In addition to the state and local governments, there are several other groups that this
strategy will impact. The state will actively seek their participation in the development of
governance and the necessary operational discipline to implement the strategy. To develop a
comprehensive “all of Vermont” operational plan, the State of Vermont will work with the
following groups. For each of these group, there are a set of specific and relevant objectives.
Critical Infrastructure Stakeholders in Vermont:
• Engage critical infrastructure owners and operators in cybersecurity strategies to
enable continuity of operations and resource sharing.
• Foster continuous response and recovery improvement through state, local, and
critical infrastructure exercises focusing on cyber incident consequence management
capabilities.
Private Sector in Vermont:
• Initiate outreach programs to develop partnerships with Vermont businesses.
• Identify business cybersecurity needs and opportunities to share best practices.
• Coordinate prevention, response planning, information sharing and resiliency
initiatives.
• Engage the private sector to develop solutions to risk management resource
challenges.
• Develop strategies to increase cybersecurity business opportunities in Vermont.
• Engage private sector partners in continued cybersecurity emergency exercises and
improvement planning.
www.vermont.gov
11
Citizens of Vermont:
• Initiate outreach programs to educate Vermont citizens on cybersecurity protection
principles and resiliency, cybersecurity awareness and best practices.
MISSION AND VISION
The first steps of developing a strategy is to define our mission and vision. Our mission
defines our purpose and primary goal. The effect of a mission statement is to ensure all
parties understand the purpose of the Cybersecurity Strategy for the State of Vermont.
Our vision statement focuses is where we want to be and what we want to become in the
future. It is our dream. The ideal end state that captures the goals and aspirations.
MISSION
To Improve Vermont’s Cybersecurity.
VISION
A cyber secure and resilient Vermont where it is safe to
live, work, and play.
www.vermont.gov
12
STRATEGY
To achieve our vision, the following strategic principles have been set.
CYBER CAPABILITY (NIST CSF- Protect & Detect)
Improve Vermont’s digital security through increased knowledge, enhanced workforce
development, and improved technology to reduce the risk of future cyber-attacks.

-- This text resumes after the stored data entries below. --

(** X8.  Every write of the storage layer keeps referential integrity:
    [createReceipt] (also when it throws halfway), [addToWishlist],
    [removeFromWishlist], [addProductImage], [deleteProductImage],
    [addProductReview], [createProduct] and [updateProduct]. *)
Theorem writes_keep_integrity (now : Z) (st : Store)
  (receipt : InsertReceipt.t) (items : list InsertReceiptItem.t)
  (sessionId : string) (productId imageId : Z)
  (image : InsertProductImage.t) (review : InsertProductReview.t)
  (product : InsertProduct.t) (update : Product.partial) :
  Spec.integrity st ->
  Spec.integrity (snd (Storage.createReceipt now receipt items st))
  /\ Spec.integrity (snd (Storage.addToWishlist now sessionId productId st))
  /\ Spec.integrity (snd (Storage.removeFromWishlist sessionId productId st))
  /\ Spec.integrity (snd (Storage.addProductImage image st))
  /\ Spec.integrity (snd (Storage.deleteProductImage imageId st))
  /\ Spec.integrity (snd (Storage.addProductReview now review st))
  /\ Spec.integrity (snd (Storage.createProduct now product st))
  /\ Spec.integrity (snd (Storage.updateProduct productId update st)).
Proof.
  intros Hst.
  pose proof Hst as [Hi [Hr [Hw Hit]]].
  assert (H1 := integrity_createReceipt now receipt items st Hst).
  assert (H2 : Spec.integrity
                 (snd (Storage.addToWishlist now sessionId productId st))).
  { unfold Storage.addToWishlist, bind, select.
    destruct (find _ (rows (wishlist st))); [exact Hst|].
    unfold Storage.insert_wishlist.
    destruct (existsb _ (rows (products st))) eqn:E; [|exact Hst].
    unfold Spec.integrity. cbn. repeat split; try assumption.
    apply Forall_snoc; [exact Hw|]. now apply has_product_refs. }
  assert (H3 : Spec.integrity
                 (snd (Storage.removeFromWishlist sessionId productId st))).
  { unfold Storage.removeFromWishlist, Spec.integrity. cbn.
    repeat split; try assumption. now apply Forall_filter. }
  assert (H4 : Spec.integrity (snd (Storage.addProductImage image st))).
  { unfold Storage.addProductImage.
    destruct (existsb _ (rows (products st))) eqn:E; [|exact Hst].
    unfold Spec.integrity. cbn. repeat split; try assumption.
    apply Forall_snoc; [exact Hi|]. now apply has_product_refs. }
  assert (H5 : Spec.integrity (snd (Storage.deleteProductImage imageId st))).
  { unfold Storage.deleteProductImage, Spec.integrity. cbn.
    repeat split; try assumption. now apply Forall_filter. }
  assert (H6 : Spec.integrity (snd (Storage.addProductReview now review st))).
  { unfold Storage.addProductReview.
    destruct (existsb _ (rows (products st))) eqn:E; [|exact Hst].
    unfold Spec.integrity. cbn. repeat split; try assumption.
    apply Forall_snoc; [exact Hr|]. now apply has_product_refs. }
  assert (H7 : Spec.integrity (snd (Storage.createProduct now product st))).
  { unfold Storage.createProduct.
    destruct (existsb _ (rows (products st))); [exact Hst|].
    cbn [snd]. apply integrity_products_grow; [|exact Hst].
    intros id Hid. cbn [append rows]. rewrite map_app.
    apply in_or_app. now left. }
  assert (H8 : Spec.integrity
                 (snd (Storage.updateProduct productId update st))).
  { unfold Storage.updateProduct.
    destruct (Product.sets_nothing update); [exact Hst|].
    match goal with |- context [if ?c then _ else _] => destruct c end;
      [exact Hst|].
    cbn [snd]. apply integrity_products_grow; [|exact Hst].
    intros id Hid. cbn [rows]. rewrite map_map.
    erewrite map_ext; [exact Hid|].
    intros q. now destruct (Product.id q =? productId). }
  tauto.
Qed.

The pace of development of technology is increasing and access to computing power is
transcending our entire society. We engage technology for even the most basic tasks and to
make our lives easier, safer, and faster. This rapidly changing environment of technology
also makes the cyber-criminal or hacker more effective as they mechanize their tactics and
techniques. The omnipresence of technology creates a permanent surveillance culture with
less privacy. With all the benefits to our lifestyles that is brought by technology we must
remain ever vigilant as it makes us more vulnerable to compromise. As the technology
develops, we must continue to focus on the foundational and unique elements of our free and
open society as we build the necessary and interrelated frameworks in law, policy, and
technology. This requires us to evolve not only the technology but also our understanding of
the related benefits and risks of such technology. Risk assessments of any technology must
include a predictive analysis that identifies the potential for exploiting the technology itself, or
the vulnerabilities of the technology, for malicious intent.
Nationally we are experiencing a severe shortage of cybersecurity professionals at all levels.
Existing sources of education and training are not producing the entry-level talent. Job
openings require advanced skills and experience. The workforce development gap exists in
the cybersecurity field specifically but also in awareness across our enterprises. The reality
of our present engagement and use of technology means that we as individuals must remain
ever vigilant for ourselves and our institutions. We must strive to be perfect in our defense
with the understanding that an attacker only needs one flaw or hole. This requires an
awareness of the risks, threats, and vulnerabilities of our technologies for all users. Basic
“cyber hygiene” and cyber awareness is required of all citizens.
www.vermont.gov
13
Response to this crisis will require a portfolio of efforts that include: attracting more college
students into this career field; engaging students in our K-12 programs; creating pathways for
veterans and mid-career professionals to enter the cybersecurity field; developing and
experimenting with innovative programs, internships, and apprenticeships to staff these
essential functions; supporting the development and rollout of cyber awareness education at
all levels from Pre-K through senior citizen to be safe and aware of online risks. Local
Vermont organizations, such as CyberPatriot and GirlsGoCyberStart, have already
demonstrated a commitment to building technical skillsets and cyber awareness in the youth
of our state. These programs, and others like them, should receive our full support and are to
be commended for shaping the next generation of cyber-savvy Vermonters.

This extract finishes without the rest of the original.